> _Task requirements_
From the entries below, retype only the lines from the one with "- intros a Ha." through the one with "s) (memory s1);", exactly as written.
--- Data to use ---
(* ===== verification/VmmProps.v ===== *)
(** * Mapped regions

    [vmallocPhys] as a whole: it appends a marker to the process's list and maps
    the region the marker describes onto the frames it was given.  The proof
    composes [allocMarker] (Vmm.v) with [mapPages] (PagingProps.v). *)

From S2P Require Import Prelude Kmonad Mem Heap Dstack Paging PagingProps Task Vmm.

(** ** Page walks in two memories *)

Section walk.
Implicit Types (m : gmap Z Z) (space : Z).

(** The objects page walks read: the page space and the slots of every walk. *)
Definition walk_object m space (x : Z) : Prop := x = space ∨ ∃ v, x ∈ live_slots m space v.
Definition walk_byte m space (a : Z) : Prop := ∃ x, walk_object m space x ∧ x <= a < x + 8.

Lemma walk_object_load m m' space x :
  same_on (walk_byte m space) m m' → walk_object m space x → load 8 m' x = load 8 m x.
Proof. intros Hs Hx. eapply same_on_load; [exact Hs|]. intros i Hi. exists x. split; [done|lia]. Qed.

(** A memory that agrees on those objects has the same tables and translations. *)
Lemma walk_ext m m' space :
  same_on (walk_byte m space) m m' →
  same_tables m m' space ∧ ∀ v, translate m' space v = translate m space v.
Proof.
  intros Hs. pose proof (λ x, walk_object_load m m' space x Hs) as L.
  assert (load 8 m' space = load 8 m space) as E0 by (apply L; by left).
  assert (∀ v x, x ∈ live_slots m space v → load 8 m' x = load 8 m x) as Lv.
  { intros v x Hx. apply L. right. by exists v. }
  unfold live_slots in Lv.
  assert (∀ v, table1 m' space v = table1 m space v) as E1.
  { intros v. unfold table1, child. rewrite E0. f_equal. apply (Lv v). left. }
  assert (∀ v, table1 m space v ≠ 0 → table2 m' space v = table2 m space v) as E2.
  { intros v N1. unfold table2, child. rewrite E1. f_equal. apply (Lv v).
    rewrite (eqb_false _ _ N1). right. left. }
  assert (∀ v, table1 m space v ≠ 0 → table2 m space v ≠ 0 → table3 m' space v = table3 m space v) as E3.
  { intros v N1 N2. unfold table3, child. rewrite (E2 v N1). f_equal. apply (Lv v).
    rewrite (eqb_false _ _ N1), (eqb_false _ _ N2). right. right. left. }
  split; [split; [done|]; intros v; split; [done|]; auto|]. intros v. unfold translate. rewrite E1.
  destruct (Z.eqb_spec (table1 m space v) 0) as [|N1]; [done|]. rewrite (E2 v N1).
  destruct (Z.eqb_spec (table2 m space v) 0) as [|N2]; [done|]. rewrite (E3 v N1 N2).
  destruct (Z.eqb_spec (table3 m space v) 0) as [|N3]; [done|].
  unfold pte_slot at 1. rewrite (E3 v N1 N2). fold (pte_slot m space v). f_equal. apply (Lv v).
  rewrite (eqb_false _ _ N1), (eqb_false _ _ N2), (eqb_false _ _ N3). do 3 right. left.
Qed.

Lemma walk_object_same m m' space x : same_tables m m' space → walk_object m' space x ↔ walk_object m space x.
Proof. intros H. unfold walk_object. by setoid_rewrite (live_slots_same _ _ _ _ H). Qed.

(** Writes outside the page tables leave the pages mapped. *)
Lemma mapped_to_ext m space frame virt leaf (W : Z → Prop) k s s' :
  mapped_to m space frame virt leaf W k s →
  same_on (λ a, ¬ W a) (memory s) (memory s') → (∀ a, W a → ¬ walk_byte m space a) →
  mapped_to m space frame virt leaf W k s'.
Proof.
  intros [Ht Htab Hfr Hpg Hot] Hs HW.
  destruct (walk_ext (memory s) (memory s') space) as [Htab' Htr].
  { intros a (x & Hx & Ha). apply Hs. intros Hw. apply (HW a Hw). exists x.
    split; [by apply (walk_object_same _ _ _ _ Htab)|done]. }
  split.
  - by eapply tree_ok_same.
  - by eapply same_tables_trans.
  - intros a Ha. rewrite Hs by apply Ha. by apply Hfr.
  - intros i Hi. rewrite Htr. by apply Hpg.
  - intros v N1 N2 N3 Hv. rewrite Htr. by apply Hot.
Qed.
End walk.

(** ** [vmallocPhys] *)

Section region.
Context {HO : HeapOps} {PO : PhysOps} {VO : VmemPhysOps} {CO : CacheOps} {KS : KernelSyms}.

(** A process whose markers are the list [l ++ [n]] and whose page tables cover the
  range that follows the last marker: the tables of its pages exist, no two
  pages share an entry, and no object of a page walk overlaps a marker.  The
  marker cache hands out [mk] in the state [s1]. *)
Record region_ready (s s1 : machine) (l : list mnode) (n : mnode) (mk pages : Z)
  (leaf : Z → Prop) : Prop := {
rr_task : current s ≠ 0;
rr_head : load 8 (memory s) (current s + 48) = mnext (l ++ [n]);
rr_chain : mchain (memory s) (l ++ [n]);
rr_nodes : Forall (λ c, node_apart (mn_addr c) (mn_addr n)) l;
rr_end : mn_base n <= VMARKER_END (mn_base n) (mn_pages n);
rr_cache : fresh_marker s s1 (l ++ [n]) mk;
rr_keep : same_on (λ a, current s + 64 <= a < current s + 72 ∨
  walk_byte (memory s) (load 8 (memory s) (current s + 64)) a) (memory s) (memory s1);
rr_apart x a : x = current s + 64 ∨ walk_object (memory s) (load 8 (memory s) (current s + 64)) x →
  a = mk ∨ (∃ c, c ∈ l ++ [n] ∧ a = mn_addr c) → x + 8 <= a ∨ a + 32 <= x;
rr_tree : tree_ok (memory s) (load 8 (memory s) (current s + 64)) leaf;
rr_tables i : 0 <= i < pages →
  let v := VMARKER_END (mn_base n) (mn_pages n) + 0x1000 * i in
  let space := load 8 (memory s) (current s + 64) in
  table1 (memory s) space v ≠ 0 ∧ table2 (memory s) space v ≠ 0 ∧ table3 (memory s) space v ≠ 0;
rr_slots i j : 0 <= i < j → j < pages →
  let v := VMARKER_END (mn_base n) (mn_pages n) in
  let space := load 8 (memory s) (current s + 64) in
  pte_slot (memory s) space (v + 0x1000 * i) ≠ pte_slot (memory s) space (v + 0x1000 * j)
}.

(** Markers keep their place while the range is mapped. *)
Lemma mchain_mapped m s' l space frame virt pages leaf (W : Z → Prop) :
mchain m l → mapped_to m space frame virt leaf W pages s' →
(∀ x c, walk_object m space x → c ∈ l → x + 8 <= mn_addr c ∨ mn_addr c + 32 <= x) →
(∀ a c, W a → c ∈ l → ¬ (mn_addr c <= a < mn_addr c + 32)) →
mchain (memory s') l.
Proof.
intros Hc Hm Hap HW. eapply mchain_ext; [|exact Hc]. intros a (c & Hcl & Ha).
apply (mt_frame _ _ _ _ _ _ _ _ Hm). split; [intros Hw; by apply (HW a c)|].
intros i x _ Hx Hxa. destruct (Hap x c); [right; by eexists|done|lia|lia].
Qed.

(** The state [allocMarker] leaves, seen from the page tables. *)
Lemma marker_keeps s s1 l n mk pages leaf m' :
region_ready s s1 l n mk pages leaf →
same_on (λ a, ¬ (mk <= a < mk + 32) ∧ ¬ (mn_addr n + 24 <= a < mn_addr n + 32)) (memory s1) m' →
same_on (λ a, current s + 64 <= a < current s + 72 ∨
  walk_byte (memory s) (load 8 (memory s) (current s + 64)) a) (memory s) m'.
Proof.
intros R Hm a Ha. rewrite Hm; [by apply (rr_keep _ _ _ _ _ _ _ R)|].
assert (∃ x, (x = current s + 64 ∨ walk_object (memory s) (load 8 (memory s) (current s + 64)) x) ∧
  x <= a < x + 8) as (x & Hx & Hxa).
{ destruct Ha as [Ha|(x & Hx & Hxa)]; [exists (current s + 64)|exists x]; (split; [tauto|lia]). }
pose proof (rr_apart _ _ _ _ _ _ _ R x mk Hx ltac:(tauto)).
pose proof (rr_apart _ _ _ _ _ _ _ R x (mn_addr n) Hx
  ltac:(right; exists n; rewrite elem_of_app, elem_of_cons; tauto)). lia.
Qed.

(** C7: [vmallocPhys] on a process whose page tables cover the range returns the
  end of the process's last region; afterwards every page of the new region
  translates to its frame, with bit 12 set when the memory type uses the PAT bit
  (UC, WB, WT), and the region is the last marker of a well-formed list. *)
Theorem vmallocPhys_maps fuel phys bytes type flags s s1 l n mk leaf :
region_ready s s1 l n mk (request_pages bytes) leaf →
(S (length l) < fuel)%nat → request_pages bytes < 2 ^ 20 →
let virt := VMARKER_END (mn_base n) (mn_pages n) in
let space := load 8 (memory s) (current s + 64) in
phys mod 0x1000 = 0 ∧ 0 <= phys ∧ phys + 0x1000 * request_pages bytes <= 2 ^ 52 →
virt mod 0x1000 = 0 ∧ virt + 0x1000 * request_pages bytes <= 2 ^ 64 →
wp (vmallocPhys_ fuel phys bytes type flags) (λ r s', r = virt ∧
  (∀ i, 0 <= i < request_pages bytes →
     virtToPhysInt space (virt + 0x1000 * i) s' = Ok (pat_frame (formFlags flags) (phys + 0x1000 * i)) s') ∧
  mchain (memory s') (l ++ [n; marker_for bytes n mk])) s.
Proof.
intros R Hf Hpg virt space Hp Hv. pose proof (request_pages_range bytes) as Hr0.
pose proof R as [Ht Hh Hc Hn He Hfm _ Hap Htree Htab Hsl]. fold space virt in Htab, Hsl, Htree, Hap.
assert (mnext (l ++ [n]) ≠ 0) as Hh0.
{ destruct l as [|c l]; simpl in *; destruct Hc as ((? & _) & _); lia. }
unfold vmallocPhys_, getCurrentTask, getPerCPUInfo, scheduler_at. wp_steps.
change (load 8 (memory s) (globals s g_scheduler + 40 * globals s g_gs + 24)) with (current s).
rewrite (eqb_false _ _ Ht). wp_steps. rewrite Hh, (eqb_false _ _ Hh0). wp_step.
eapply wp_mono; [by eapply allocMarker_ok|]. intros r s2 (m2 & -> & -> & Hc2 & Hm2).
pose proof (marker_keeps _ _ _ _ _ _ _ _ R Hm2) as Hk. fold space in Hk.
assert (same_on (walk_byte (memory s) space) (memory s) m2) as Hw.
{ intros a Ha. apply Hk. by right. }
destruct (walk_ext _ _ _ Hw) as [Hwalk _].
assert (load 8 m2 (current s + 64) = space) as Espace.
{ eapply same_on_load; [exact Hk|]. intros i Hi. left. lia. }
pose proof (mchain_app_inv m2 (l ++ [n]) (marker_for bytes n mk) []) as Hmk.
rewrite <- app_assoc in Hmk. destruct (Hmk Hc2) as (Hmk0 & Hbase & _). clear Hmk.
cbn [marker_for mn_addr mn_base] in Hmk0, Hbase. fold virt in Hbase.
rewrite eqb_false by lia. wp_steps. cbn [memory set_memory]. rewrite Hbase, Espace.
assert (0 <= virt) as Hv0 by apply u64_range.
eapply wp_mono.
{ apply (mapPages_ok fuel m2 space phys virt (request_pages bytes) (formFlags flags) leaf); try done.
  - split_and!; [apply Hv|done|apply Hv].
  - intros i Hi. destruct (Htab i Hi) as (N1 & N2 & N3).
    by destruct (same_tables_all _ _ _ _ Hwalk N1 N2 N3) as (-> & -> & ->).
  - intros i j Hi Hj. destruct (Htab i ltac:(lia)) as (N1 & N2 & N3), (Htab j ltac:(lia)) as (M1 & M2 & M3).
    unfold pte_slot. destruct (same_tables_all _ _ _ _ Hwalk N1 N2 N3) as (_ & _ & ->).
    destruct (same_tables_all _ _ _ _ Hwalk M1 M2 M3) as (_ & _ & ->). by apply Hsl.
  - by eapply tree_ok_same.
  - lia. }
intros [] s3 Hmap. wp_step. split; [done|]. split.
- intros i Hi. by rewrite virtToPhysInt_translate, (mt_pages _ _ _ _ _ _ _ _ Hmap).
- eapply mchain_mapped; [exact Hc2|exact Hmap| |by intros]. intros x c Hx Hcl.
  rewrite (walk_object_same _ _ _ _ Hwalk) in Hx. apply Hap; [by right|].
  rewrite elem_of_app, !elem_of_cons in Hcl. destruct Hcl as [Hcl|[->|[->|Hcl]]].
  + right. exists c. rewrite elem_of_app. tauto.
  + right. exists n. rewrite elem_of_app, elem_of_cons. tauto.
  + by left.
  + by apply not_elem_of_nil in Hcl.
Qed.
End region.

(** ** Witness: three pages behind the first marker *)

Section witness.
#[local] Instance no_heap : HeapOps :=
  {| kmalloc _ := mret 0; kmallocAligned _ := mret 0; kfree _ := mret tt; krealloc _ _ := mret 0 |}.
#[local] Instance phys_const : PhysOps :=
  {| allocPhys _ _ _ := mret (0x100000, 0x2000); freeNPhys _ _ := mret tt |}.
#[local] Instance vmphys_const : VmemPhysOps := {| vmallocPhys _ _ _ _ := mret 0x40000000 |}.
#[local] Instance cache_const : CacheOps :=
  {| kcacheAlloc _ _ := mret 0x8100; kcacheCreate _ _ _ _ _ := mret 0 |}.
#[local] Instance syms_zero : KernelSyms :=
  {| sym_kspace := 0; sym_heapEnd := 0; sym_ftask := 0; sym_fschedule := 0;
     sym_internalkcacheCache := 0; sym_kcName := 0; sym_slabConstructor := 0;
     sym_slabDestructor := 0 |}.

(** The scheduler at 0xA000, the ticket at 0x9000, a marker of one page at 0x8000
    and the page tables of [paged]. *)
Definition process_mem : gmap Z Z :=
  store 8 (store 8 (store 8 (store 4 (store 8 tables4 0x8000 0x4000) 0x8008 1) 0xA018 0x9000) 0x9030 0x8000)
    0x9040 0x100.
Definition process : machine := set_global g_scheduler 0xA000 (set_memory process_mem machine0).
Definition first_marker : mnode := MNode 0x8000 0x4000 1.

Lemma tables4_base a : a mod 8 = 0 → 0 <= TABLE_BASE (load 8 tables4 a) <= 0x4000.
Proof.
  intros Ha. destruct (decide (a ∈ [0x100; 0x1000; 0x2000; 0x3000])) as [Hin|Hn].
  - repeat (apply elem_of_cons in Hin as [->|Hin]; [by vm_compute|]). by apply not_elem_of_nil in Hin.
  - rewrite !not_elem_of_cons in Hn. unfold tables4. rewrite !load_store_ne by zlia. by rewrite load_empty.
Qed.

Lemma tables4_objects x : walk_object tables4 0x100 x → 0 <= x < 0x5000 - 7.
Proof.
  assert (load 8 tables4 0x100 = 0x1000) as E0 by by vm_compute.
  assert (∀ b i, b mod 0x1000 = 0 → 0 <= child tables4 b i <= 0x4000) as Hc.
  { intros b i Hb. apply tables4_base. zlia. }
  intros [->|[v Hx]]; [lia|]. unfold live_slots, pte_slot in Hx. rewrite E0 in Hx.
  pose proof (PML_range v). pose proof (PDPE_range v). pose proof (PDE_range v). pose proof (PTE_range v).
  assert (0 <= table1 tables4 0x100 v <= 0x4000) as T1 by (apply Hc; by rewrite E0).
  assert (0 <= table2 tables4 0x100 v <= 0x4000) as T2 by apply Hc, TABLE_BASE_aligned.
  assert (0 <= table3 tables4 0x100 v <= 0x4000) as T3 by apply Hc, TABLE_BASE_aligned.
  repeat (case_match; rewrite ?elem_of_cons, ?elem_of_nil in Hx); lia.
Qed.

Lemma process_walk : same_on (walk_byte tables4 0x100) tables4 process_mem.
Proof.
  intros a (x & Hx & Ha). apply tables4_objects in Hx. unfold process_mem.
  by rewrite !mbyte_store_ne by lia.
Qed.

Lemma process_objects x : walk_object process_mem 0x100 x → 0 <= x < 0x5000 - 7.
Proof.
  rewrite (walk_object_same _ _ _ _ (proj1 (walk_ext _ _ _ process_walk))). apply tables4_objects.
Qed.

Lemma process_ready : region_ready process process [] first_marker 0x8100 3 (eq 0x4000).
Proof.
  assert (current process = 0x9000) as Et by by vm_compute.
  assert (load 8 (memory process) (current process + 64) = 0x100) as Es by by vm_compute.
  split; rewrite ?Es, ?Et.
  - done.
  - by vm_compute.
  - cbn. unfold mnode_ok. split_and!; [done|by vm_compute..|done|done].
  - constructor.
  - by vm_compute.
  - split; [done|]. split; [lia|]. split; [|done]. constructor; [left; done|constructor].
  - done.
  - intros x a Hx Ha. assert (a = 0x8100 ∨ a = 0x8000) as Ha'.
    { destruct Ha as [->|(c & ->%list_elem_of_singleton & ->)]; [by left|by right]. }
    destruct Hx as [->|Hx%process_objects]; [right; destruct Ha' as [-> | ->]; lia|left; lia].
  - eapply tree_ok_same; [exact (proj1 (walk_ext _ _ _ process_walk))|exact paged_tree_ok].
  - intros i Hi. assert (i = 0 ∨ i = 1 ∨ i = 2) as [-> | [-> | ->]] by lia; by split_and!; vm_compute.
  - intros i j Hi Hj. assert ((i = 0 ∧ j = 1) ∨ (i = 0 ∧ j = 2) ∨ (i = 1 ∧ j = 2)) as Hc by lia.
    destruct Hc as [[-> ->]|[[-> ->]|[-> ->]]]; by vm_compute.
Qed.

Lemma vmallocPhys_maps_witness :
  wp (vmallocPhys_ 5 0xA0000 0x3000 1 17) (λ r s', r = 0x5000 ∧
    (∀ i, 0 <= i < 3 → virtToPhysInt 0x100 (0x5000 + 0x1000 * i) s' = Ok (pat_frame (formFlags 17) (0xA0000 + 0x1000 * i)) s') ∧
    mchain (memory s') ([] ++ [first_marker; marker_for 0x3000 first_marker 0x8100])) process.
Proof.
  apply (vmallocPhys_maps 5 0xA0000 0x3000 1 17 process process [] first_marker 0x8100 (eq 0x4000));
    [exact process_ready|simpl; lia|done|split_and!; done|split_and!; done].
Defined.
End witness.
---
> _The completed task_
  - intros a Ha. rewrite Hs by apply Ha. by apply Hfr.
  - intros i Hi. rewrite Htr. by apply Hpg.
  - intros v N1 N2 N3 Hv. rewrite Htr. by apply Hot.
Qed.
End walk.

(** ** [vmallocPhys] *)

Section region.
Context {HO : HeapOps} {PO : PhysOps} {VO : VmemPhysOps} {CO : CacheOps} {KS : KernelSyms}.

(** A process whose markers are the list [l ++ [n]] and whose page tables cover the
  range that follows the last marker: the tables of its pages exist, no two
  pages share an entry, and no object of a page walk overlaps a marker.  The
  marker cache hands out [mk] in the state [s1]. *)
Record region_ready (s s1 : machine) (l : list mnode) (n : mnode) (mk pages : Z)
  (leaf : Z → Prop) : Prop := {
rr_task : current s ≠ 0;
rr_head : load 8 (memory s) (current s + 48) = mnext (l ++ [n]);
rr_chain : mchain (memory s) (l ++ [n]);
rr_nodes : Forall (λ c, node_apart (mn_addr c) (mn_addr n)) l;
rr_end : mn_base n <= VMARKER_END (mn_base n) (mn_pages n);
rr_cache : fresh_marker s s1 (l ++ [n]) mk;
rr_keep : same_on (λ a, current s + 64 <= a < current s + 72 ∨
  walk_byte (memory s) (load 8 (memory s) (current s + 64)) a) (memory s) (memory s1);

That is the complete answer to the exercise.